Lingua::* - From 17 to 61 Languages: Resurrecting and Modernizing PetaMem's Number Conversion Suite

By PetaMem on March 28, 2026 1:03 PM under AI, Lingua, NLP

We took PetaMem's 13-year-old Lingua::* number conversion modules - dormant since 2013 with 17 languages - and brought them back to life. The suite now covers 61 languages across 7 writing systems (Latin, Cyrillic, Arabic, Devanagari, Armenian, Hebrew, CJK), including all 24 EU official languages plus Latin, Hindi, Yiddish, Mongolian, Uyghur, and more.

New in this release: cross-language numeral arithmetic with overloaded operators, ordinal support for 14 languages, capabilities introspection, and a Galois-field-based transitive test that walks the entire number space across all languages - 5000 steps, zero failures.
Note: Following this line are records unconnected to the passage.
(** Each is replaced in place. *)
Lemma update_many_map t : NoDup (table_ids t) →
  update_many_in_tx (rewritten t) t = (λ p, if sel p then (default p.1 (g p.1), p.2) else p) <$> t.
Proof.
  intros Hnd. rewrite update_many_pointwise. apply list_fmap_ext. intros i p Hp%list_elem_of_lookup_2.
  assert (sel p = false ∨ g p.1 = None → updated (rewritten t) p = p) as Hkeep.
  { intros Hno. apply updated_other. intros (e & E & (q & Hq & Hs & Hgq)%elem_of_rewritten)%list_elem_of_fmap.
    assert (q = p) as ->; [|destruct Hno; congruence].
    apply (same_row t); [done..|]. rewrite E. symmetry. by apply g_id. }
  destruct (sel p) eqn:Es; [|by apply Hkeep; left].
  destruct (g p.1) as [e|] eqn:Eg; simpl; [|rewrite Hkeep by (by right); by destruct p].
  apply updated_this; [by apply rewritten_nodup| |by apply g_id]. apply elem_of_rewritten. by exists p.
Qed.
End Rewrite.
End Insert.

(** ** [close_and_clone_for] *)

Section CloneTables.
Context {R : Type} `{SnapshotLaws R}.
Context (mint : Uuid → Uuid) (taken_at : DateTime) (snapshot : Uuid) (maps : FkMaps) (selected : R → bool).
Implicit Types (t : Table R) (r : R).

Definition live_rows t : list R := List.filter (λ r, selected r && is_live r) t.*1.

Definition closed_copy (own : gmap Uuid Uuid) r : R := remap_own_clone_refs own (clone_row mint taken_at maps r).

(** The table after the snapshot: the selected live rows go on from [taken_at], and each
    has a closed copy. *)
Definition advanced t : Table R :=
  (λ p, if selected p.1 && is_live p.1 then (set_valid_from taken_at p.1, p.2) else p) <$> t.
Definition copies t : Table R :=
  (λ r, (closed_copy (clone_map mint (live_rows t)) r, Some snapshot)) <$> live_rows t.

Lemma closed_copy_id own r : id_value (closed_copy own r) = mint (id_value r).
Proof using H0. unfold closed_copy, clone_row. by autorewrite with snap. Qed.

Lemma closed_copy_scd2 own r :
  scd2 (closed_copy own r) = {| scd_from := scd_from (scd2 r); scd_to := Some taken_at; scd_lineage := Some (id_value r) |}.
Proof using H0. unfold closed_copy, clone_row, make_closed_copy. by autorewrite with snap. Qed.

Lemma set_valid_from_id r : id_value (set_valid_from taken_at r) = id_value r.
Proof using H0. unfold set_valid_from. by autorewrite with snap. Qed.

Lemma table_ids_copies t : table_ids (copies t) = mint ∘ id_value <$> live_rows t.
Proof using H0.
  unfold table_ids, copies. rewrite <-list_fmap_compose. apply list_fmap_ext. intros i r _. simpl. apply closed_copy_id.
Qed.

Lemma table_ids_advanced t : table_ids (advanced t) = table_ids t.
Proof using H0.
  unfold table_ids, advanced. rewrite <-list_fmap_compose. apply list_fmap_ext. intros i p _. simpl.
  case_match; simpl; [apply set_valid_from_id|done].
Qed.
(* ===== verification/SnapshotOpsThms.v ===== *)
(** Taking, keeping and deleting snapshots. *)

From S2P Require Import Prelude Net Ports Entities Hosts HostMatch Locks Lldp Interfaces Discovery Sessions SessionInv SessionOps Services Plans Billing BillingData Snapshots SnapshotTables SnapshotThms SnapshotOps.
Local Open Scope Z_scope.

(** ** The lock *)

Section Take.
Context `{HashOrder}.

Lemma release_running env nid st :
  running_snapshots (release_network_for_snapshot env nid st) = running_snapshots st ∖ {[nid]}.
Proof.
  unfold release_network_for_snapshot, release_sessions. set (st1 := with_running _ st).
  assert (∀ l acc, running_snapshots (foldl (λ acc sid, release_one env sid acc) acc l).1 = running_snapshots acc.1) as Hl.
  { induction l as [|x l IH]; intros [a ps]; simpl; [done|]. rewrite IH. unfold release_one.
    destruct (sessions a !! x); [|done]. by destruct (daemon_has_active _ _ _). }
  specialize (Hl (awaiting_session_ids st1 nid) (st1, [])). destruct (foldl _ _ _) as [st2 ps]. simpl in Hl.
  destruct (same_core_publish_all env ps st2) as (_ & _ & _ & ->). by rewrite Hl.
Qed.

(** The row [create_snapshot] makes. *)
Definition new_snapshot (env : TakeEnv) : Snapshot :=
  {| sn_id := tk_id env; sn_network_id := tk_network env; sn_taken_at := tk_now env; sn_created_by := tk_user env |}.

(** What may be found after a request, for each answer. *)
Definition taken (env : TakeEnv) (srv : Server) (answer : result Snapshot ApiError) (srv' : Server) : Prop :=
  match answer with
  | Ok s => s = new_snapshot env
            ∧ run_close_and_clone (tk_mint env) (tk_network env) (tk_now env) (tk_id env) (with_snapshot s (sr_db srv)) = Ok (sr_db srv')
            ∧ take_snapshot_allowed (tk_plan env) (tk_override env) = true ∧ tk_network env ∈ tk_network_ids env
            ∧ tk_network env ∉ running_snapshots (sr_discovery srv)
            ∧ ∀ id s, sessions (sr_discovery srv) !! id = Some s → network_id s = tk_network env → is_terminal (phase s) = true
  | Err InternalError => sr_db srv' = sr_db srv ∨ sr_db srv' = with_snapshot (new_snapshot env) (sr_db srv)
  | Err _ => srv' = srv
  end.

Lemma take_and_clone_cases env db :
  (∃ s db', take_and_clone env db = (Ok s, db') ∧ s = new_snapshot env
     ∧ run_close_and_clone (tk_mint env) (tk_network env) (tk_now env) (tk_id env) (with_snapshot s db) = Ok db')
  ∨ take_and_clone env db = (Err InternalError, db)
  ∨ take_and_clone env db = (Err InternalError, with_snapshot (new_snapshot env) db).
Proof.
  unfold take_and_clone, create_base. fold (new_snapshot env). destruct (tk_stored env); simpl; [|by right; left].
  destruct (tk_published env); simpl; [|by right; right].
  destruct (run_close_and_clone _ _ _ _ _) as [db'|e] eqn:E; [|by right; right].
  left. by exists (new_snapshot env), db'.
Qed.

(** C9. Every answer to a request for a snapshot leaves the server as that answer says, and
    never holds the network: the networks under snapshot are the same after as before on
    every path.  A success is a copy of exactly the state found, on a network of the
    caller, by a plan that keeps snapshots, with no scan on it and no other snapshot; a
    refusal changes nothing; a failure changes no row of the inventory. *)
Theorem create_snapshot_outcomes env srv :
  let '(answer, srv') := create_snapshot env srv in
  running_snapshots (sr_discovery srv') = running_snapshots (sr_discovery srv) ∧ taken env srv answer srv'.
Proof.
  unfold create_snapshot. destruct (take_snapshot_allowed _ _) eqn:Ha; simpl; [|done].
  case_bool_decide as Hn; simpl; [|done]. unfold try_acquire_network_for_snapshot.
  case_bool_decide as Hr; simpl; [done|]. destruct (existsb _ _) eqn:Es; simpl; [done|].
  assert (∀ ds r, r = {[tk_network env]} ∪ running_snapshots ds → tk_network env ∉ running_snapshots ds →
    r ∖ {[tk_network env]} = running_snapshots ds) as Hset by (intros; set_solver).
  destruct (take_and_clone_cases env (sr_db srv)) as [(s & db' & -> & -> & Hrun)|[-> | ->]]; simpl.
  - split; [rewrite release_running; by apply Hset|]. split_and!; try done. intros id s Hs Hnet.
    destruct (is_terminal (phase s)) eqn:Et; [done|]. rewrite existsb_elem_false in Es.
    specialize (Es s (proj2 (elem_of_hash_values _ _) (ex_intro _ id Hs))). simpl in Es. by rewrite Hnet, N.eqb_refl, Et in Es.
  - split; [rewrite release_running; by apply Hset|by left].
  - split; [rewrite release_running; by apply Hset|by right].
Qed.
End Take.

(** ** Retention *)

Section Sweep.
Context (env : SweepEnv) (env_override : option Z).

Definition cutoff (o : Organization) : DateTime :=
  sw_now env - days (snapshot_retention_days (default get_free_plan (plan (o_base o))) env_override).

(** A snapshot of the organization taken before its cutoff. *)
Definition expired (s : Snapshot) (o : Organization) : bool :=
  bool_decide (sn_network_id s ∈ sw_networks env (o_id o)) && (sn_taken_at s <? cutoff o).

(** The subtraction has a date for an answer. *)
Definition dated (o : Organization) : Prop := sw_networks env (o_id o) = [] ∨ sw_min env ≤ cutoff o.

Lemma reap_reap {R} (g1 g2 : Uuid → bool) (t : Table R) : reap g2 (reap g1 t) = reap (λ x, g1 x || g2 x) t.
Proof using Type.
  unfold reap. induction t as [|[r [x|]] t IH]; [done|..]; simpl; [|by f_equal].
  destruct (g1 x); simpl; [done|]. destruct (g2 x); simpl; [done|by f_equal].
Qed.

Lemma reap_ext {R} (g1 g2 : Uuid → bool) (t : Table R) : (∀ x, g1 x = g2 x) → reap g1 t = reap g2 t.
Proof using Type. intros Hg. unfold reap. apply filter_ext. intros [r [x|]]; simpl; [by rewrite Hg|done]. Qed.

Lemma existsb_kept (d1 d2 : Snapshot → bool) x l :
  existsb (λ s, (sn_id s =? x)%N && d1 s) l || existsb (λ s, (sn_id s =? x)%N && d2 s) (List.filter (λ s, negb (d1 s)) l)
  = existsb (λ s, (sn_id s =? x)%N && (d1 s || d2 s)) l.
Proof using Type.
  induction l as [|s l IH]; [done|]. simpl. rewrite <-IH.
  destruct (d1 s), (sn_id s =? x)%N eqn:E; simpl; rewrite ?E; simpl; try done. by destruct (d2 s), (existsb _ l).
Qed.

Lemma delete_twice d1 d2 db : delete_snapshots d2 (delete_snapshots d1 db) = delete_snapshots (λ s, d1 s || d2 s) db.
Proof using Type.
  unfold delete_snapshots. cbn -[reap]. rewrite !reap_reap. f_equal; try (apply reap_ext; intros x; apply existsb_kept).
  induction (t_snapshots db) as [|s l IH]; [done|]. simpl. destruct (d1 s); simpl; [done|]. destruct (d2 s); simpl; [done|by f_equal].
Qed.

Lemma delete_none db : delete_snapshots (λ _, false) db = db.
Proof using Type.
  assert (∀ x, existsb (λ s, (sn_id s =? x)%N && false) (t_snapshots db) = false) as Hx.
  { intros x. apply existsb_elem_false. intros s _. apply andb_false_r. }
  assert (∀ {A} (l : list A), List.filter (λ _, true) l = l) as Hf by (intros; induction l; simpl; by f_equal).
  assert (∀ {R} (t : Table R), reap (λ x, existsb (λ s, (sn_id s =? x)%N && false) (t_snapshots db)) t = t) as Hr.
  { intros R t. rewrite (reap_ext _ (λ _, false)) by done. unfold reap.
    rewrite (filter_ext _ (λ _, true)) by (by intros [r []]). apply Hf. }
  unfold delete_snapshots. cbn -[reap]. rewrite !Hr, Hf. by destruct db.
Qed.

Lemma delete_ext d1 d2 db : (∀ s, d1 s = d2 s) → delete_snapshots d1 db = delete_snapshots d2 db.
Proof using Type.
  intros Hd. unfold delete_snapshots. f_equal; try (apply reap_ext; intros x; induction (t_snapshots db) as [|s l IH];
    simpl; rewrite ?Hd, ?IH; done). apply filter_ext. intros s. by rewrite Hd.
Qed.

Lemma trim_org_dated o db : dated o →
  trim_org env (o_id o) (snapshot_retention_days (default get_free_plan (plan (o_base o))) env_override) db
  = Swept_ok (delete_snapshots (λ s, expired s o) db).
Proof using Type.
  intros [Hn|Hc]; unfold trim_org, expired.
  - rewrite Hn. f_equal. rewrite <-(delete_none db) at 1. apply delete_ext. intros s. by rewrite bool_decide_false by apply not_elem_of_nil.
  - destruct (sw_networks env (o_id o)) as [|n ns] eqn:En; fold (cutoff o).
    + f_equal. rewrite <-(delete_none db) at 1. apply delete_ext. intros s. by rewrite bool_decide_false by apply not_elem_of_nil.
    + by rewrite (proj2 (Z.ltb_ge _ _) Hc).
Qed.

Lemma sweep_dated orgs db : Forall dated orgs →
  run_retention env env_override orgs db = Swept_ok (delete_snapshots (λ s, existsb (expired s) orgs) db).
Proof using Type.
  intros Hd. revert db. induction Hd as [|o orgs Ho _ IH]; intros db; cbn -[trim_org]; [by rewrite delete_none|].
  by rewrite (trim_org_dated o db Ho), IH, delete_twice.
Qed.

(** The sweep ends at the first organization whose cutoff is not a date; the
    organizations after it keep their snapshots. *)
Theorem sweep_stops before o after db : Forall dated before → ¬ dated o →
  run_retention env env_override (before ++ o :: after) db
  = Swept_panic (delete_snapshots (λ s, existsb (expired s) before) db).
Proof using Type.
  intros Hb Ho. revert db. induction Hb as [|o' before Ho' _ IH]; intros db; cbn -[trim_org].
  - rewrite delete_none. unfold trim_org. fold (cutoff o). destruct (sw_networks env (o_id o)) eqn:En; [by destruct Ho; left|].
    destruct (Z.ltb_spec (cutoff o) (sw_min env)); [done|]. by destruct Ho; right.
  - by rewrite (trim_org_dated o' db Ho'), IH, delete_twice.
Qed.
End Sweep.

(** The plan of an organization, and the plans with a retention of their own. *)
Definition org_plan (o : Organization) : BillingPlan := default get_free_plan (plan (o_base o)).
Definition fixed_days (p : BillingPlan) : option Z :=
  match p with
  | Free _ => Some 0 | Starter _ => Some 7 | Pro _ => Some 30 | Business _ | Team _ => Some 90
  | _ => None
  end.

(** The retention as the configuration documents it: the fixed window of a hosted plan;
    for the others the override, or ninety days. *)
Definition documented_days (env_override : option Z) (o : Organization) : Z :=
  default (default 90 env_override) (fixed_days (org_plan o)).

Lemma existsb_ext_in {A} (f g : A → bool) l : (∀ x, x ∈ l → f x = g x) → existsb f l = existsb g l.
Proof.
  induction l as [|x l IH]; intros H; [done|]. simpl. rewrite (H x) by left.
  by rewrite IH by (intros; apply H; by right).
Qed.

Lemma days_documented env_override o : env_override = None ∨ fixed_days (org_plan o) = None →
  snapshot_retention_days (org_plan o) env_override = documented_days env_override o.
Proof.
  unfold snapshot_retention_days, documented_days.
  destruct (org_plan o), env_override; cbn; intros [?|?]; done.
Qed.

(** C10. The retention sweep is one exact deletion.  Where the override is unset, or set and no
    organization has a hosted plan (Free, Starter, Pro, Business, Team), the sweep deletes
    exactly the snapshots of an organization's networks that are older than the documented
    number of days, with their rows; live rows, younger snapshots and those of other networks
    stay as they are, whatever the order of the organizations.  (With an override the code
    departs from the configuration's text for the hosted plans, which the hypothesis leaves
    out: [override_reaches_free_plan].) *)
Theorem retention_exact env env_override orgs db :
  (∀ o, o ∈ orgs → env_override = None ∨ fixed_days (org_plan o) = None) →
  (∀ o, o ∈ orgs → sw_networks env (o_id o) = [] ∨ sw_min env ≤ sw_now env - days (documented_days env_override o)) →
  run_retention env env_override orgs db = Swept_ok (delete_snapshots (λ s, existsb (λ o,
    bool_decide (sn_network_id s ∈ sw_networks env (o_id o))
    && (sn_taken_at s <? sw_now env - days (documented_days env_override o))) orgs) db).
Proof.
  intros Hdoc Hmin.
  assert (∀ o, o ∈ orgs → cutoff env env_override o = sw_now env - days (documented_days env_override o)) as Hc.
  { intros o Ho. unfold cutoff. fold (org_plan o). by rewrite (days_documented _ _ (Hdoc o Ho)). }
  rewrite sweep_dated.
  - f_equal. apply delete_ext. intros s. apply existsb_ext_in. intros o Ho. unfold expired. by rewrite Hc.
  - apply list.Forall_forall. intros o Ho. unfold dated. rewrite Hc by done. by apply Hmin.
Qed.

(** The override counts for every plan, also for those that grant no snapshots. *)
Example override_reaches_free_plan : take_snapshot_allowed get_free_plan None = false
  ∧ take_snapshot_allowed get_free_plan (Some 30) = true.
Proof. done. Qed.

(** ** A network with many interfaces *)

Definition empty_db : Db := {| t_subnets := []; t_vlans := []; t_hosts := []; t_ip_addresses := []; t_ports := [];
  t_services := []; t_interfaces := []; t_bindings := []; t_subnet_vlans := []; t_dependencies := [];
  t_dependency_members := []; t_entity_tags := []; t_snapshots := [] |}.

(** One switch with [n] interfaces, the first of which is linked to the last. *)
Definition switch_db (n : nat) : Db :=
  let link (i : Uuid) := if (i =? 100)%N then Some (NeighborInterface (100 + N.of_nat n - 1)%N) else None in
  let iface (i : Uuid) : InterfaceRow * option Uuid := ({| if_id := i; if_meta := fresh_meta 5;
    if_base := set_interface_neighbor (link i)
      (remap_interface {| m_hosts := {[uuid_nil := 10%N]}; m_subnets := ∅; m_vlans := ∅; m_services := ∅; m_ip_addresses := ∅;
         m_ports := ∅; m_interfaces := ∅; m_bindings := ∅; m_dependencies := ∅ |} default_interface_base) |}, None) in {|
  t_subnets := []; t_vlans := [];
  t_hosts := [({| h_id := 10; h_meta := fresh_meta 5; h_base := default_host_base |}, None)]; t_ip_addresses := []; t_ports := [];
  t_services := []; t_interfaces := (λ k, iface (100 + N.of_nat k)%N) <$> seq 0 n; t_bindings := []; t_subnet_vlans := [];
  t_dependencies := []; t_dependency_members := []; t_entity_tags := []; t_snapshots := [] |}.

Definition far_mint (c : CloneTable) (x : Uuid) : Uuid := (x + 1000000)%N.

(** 1820 interfaces fit one statement; with one more, a link from the first statement to
    the second breaks the foreign key and the network cannot be copied. *)
Theorem large_network_refused :
  chunk_size (R := InterfaceRow) = 1820%nat
  ∧ run_close_and_clone far_mint 0 1000 999 (switch_db 1821) = Err (ForeignKeyViolation 1001920)
  ∧ is_ok (run_close_and_clone far_mint 0 1000 999 (switch_db 100)) = true.
Proof. by vm_compute. Qed.

(** A request of a paying member for network 0. *)
Definition demo_take : TakeEnv := {|
  tk_plan := get_free_plan; tk_override := Some 30; tk_network_ids := [0%N]; tk_user := Some 7%N; tk_network := 0; tk_now := 1000;
  tk_id := 999; tk_mint := far_mint; tk_stored := true; tk_published := true; tk_org := None;
  tk_release := {| Sessions.now := 1001; fresh := λ n, N.of_nat n; db_ok := true; bus_ok := λ _, true; snmp_credentials_for := λ _, None;
    network_name := λ _, None; not_onboarded_org := λ _, None; network_promotable := λ _, true; merge_ok := true;
    daemon_exists := λ _, true |} |}.

(** The row of the snapshot is inserted before, and outside, the transaction of the copy: a
    failed request leaves a snapshot that is listed and holds nothing. *)
Theorem failed_snapshot_listed :
  let '(answer, srv) := create_snapshot demo_take {| sr_db := switch_db 1821; sr_discovery := empty_service; sr_onboarding := [] |} in
  answer = Err InternalError ∧ t_snapshots (sr_db srv) = [new_snapshot demo_take]
  ∧ stamped (tk_id demo_take) (t_hosts (sr_db srv)) = [].
Proof. by vm_compute. Qed.

(** ** Witness *)

(** Day 100 on the Pro plan, thirty days kept: of two snapshots the one of day 5 goes. *)
Definition demo_sweep : SweepEnv := {| sw_now := days 100; sw_min := 0; sw_networks := λ o, [(o + 10)%N] |}.
Definition demo_kept : Snapshot := {| sn_id := 2; sn_network_id := 17; sn_taken_at := days 80; sn_created_by := None |}.
Definition demo_sweep_db : Db :=
  with_snapshot demo_kept (with_snapshot {| sn_id := 1; sn_network_id := 17; sn_taken_at := days 5; sn_created_by := None |} empty_db).

Lemma retention_exact_witness :
  run_retention demo_sweep None [sample_org (sample_base (Some (Pro (config get_free_plan))) None)] demo_sweep_db
  = Swept_ok (with_snapshot demo_kept empty_db).
Proof.
  etransitivity; [apply retention_exact|by vm_compute].
  - intros o _. by left.
  - intros o ->%list_elem_of_singleton. right. by vm_compute.
Defined.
my $a = Lingua::Word2Num->new("zwanzig");      # German 20
my $b = Lingua::Word2Num->new("šestnáct");     # Czech 16
say ($a + $b)->as('fr');    # trente-six
say ($a + $b)->as('la');    # triginta sex

Everything on CPAN: cpanm Task::Lingua::PetaMem

Where We Started

PetaMem has maintained Lingua::* number conversion modules on CPAN since 2002. The original use case was straightforward: convert numbers to their written form for cheques and financial documents - "1234 - in Worten: eintausendzweihundertvierunddreißig". The reverse direction (Word2Num) came later for NLP applications.

By 2013, the collection covered 17 languages and went dormant. The code used SVN versioning, mixed coding styles, and each language module had been implemented independently - some using Parse::RecDescent grammars, others with regex pipelines, yet others with OO interfaces. Some were PetaMem originals, some were forks from other CPAN authors.

The Modernization

In March 2026, we decided to bring the suite back to life. The goals:

Unified boilerplate: use 5.16.0; use utf8; use warnings; everywhere
Standardize on Export::Attrs and consistent API naming
Move all legacy module names to canonical Lingua::XXX::Num2Word / Lingua::XXX::Word2Num
Date-based versioning (0.YYMMDDX)
Parallel build system with Parallel::ForkManager
Auto-discovery: wrappers find new language modules from the filesystem
Proper CPAN kwalitee (Changes, META.json, LICENSE, SECURITY.md, tests)

61 Languages

The reference implementation - Lingua::DEU::Word2Num - uses a clean Parse::RecDescent grammar in under 90 lines. We used this as the template for every new language. Each language gets:

Word2Num: A declarative RecDescent grammar parsing natural language numerals to integers
Num2Word: A recursive function converting integers to natural language text

The current language roster spans seven writing systems:

Latin script: Afrikaans, Albanian, Basque, Catalan, Croatian, Czech, Danish, Dutch, English, Estonian, Finnish, French, Galician, Hungarian, Icelandic, Indonesian, Irish, Italian, Latvian, Lithuanian, Luxembourgish, Maltese, Norwegian, Occitan, Polish, Portuguese, Romanian, Sardinian, Slovak, Slovenian, Somali, Spanish, Swahili, Swedish, Turkish, Vietnamese, Welsh, Azerbaijani, Latin

Cyrillic: Belarusian, Bulgarian, Kazakh, Kyrgyz, Macedonian, Mongolian, Russian, Serbian, Ukrainian

Arabic script: Arabic, Persian, Uyghur

Other scripts: Chinese (traditional), Greek, Hebrew, Hindi (Devanagari), Armenian, Japanese (romanized + kanji), Korean (Hangul + romanized), Thai, Yiddish (Hebrew script)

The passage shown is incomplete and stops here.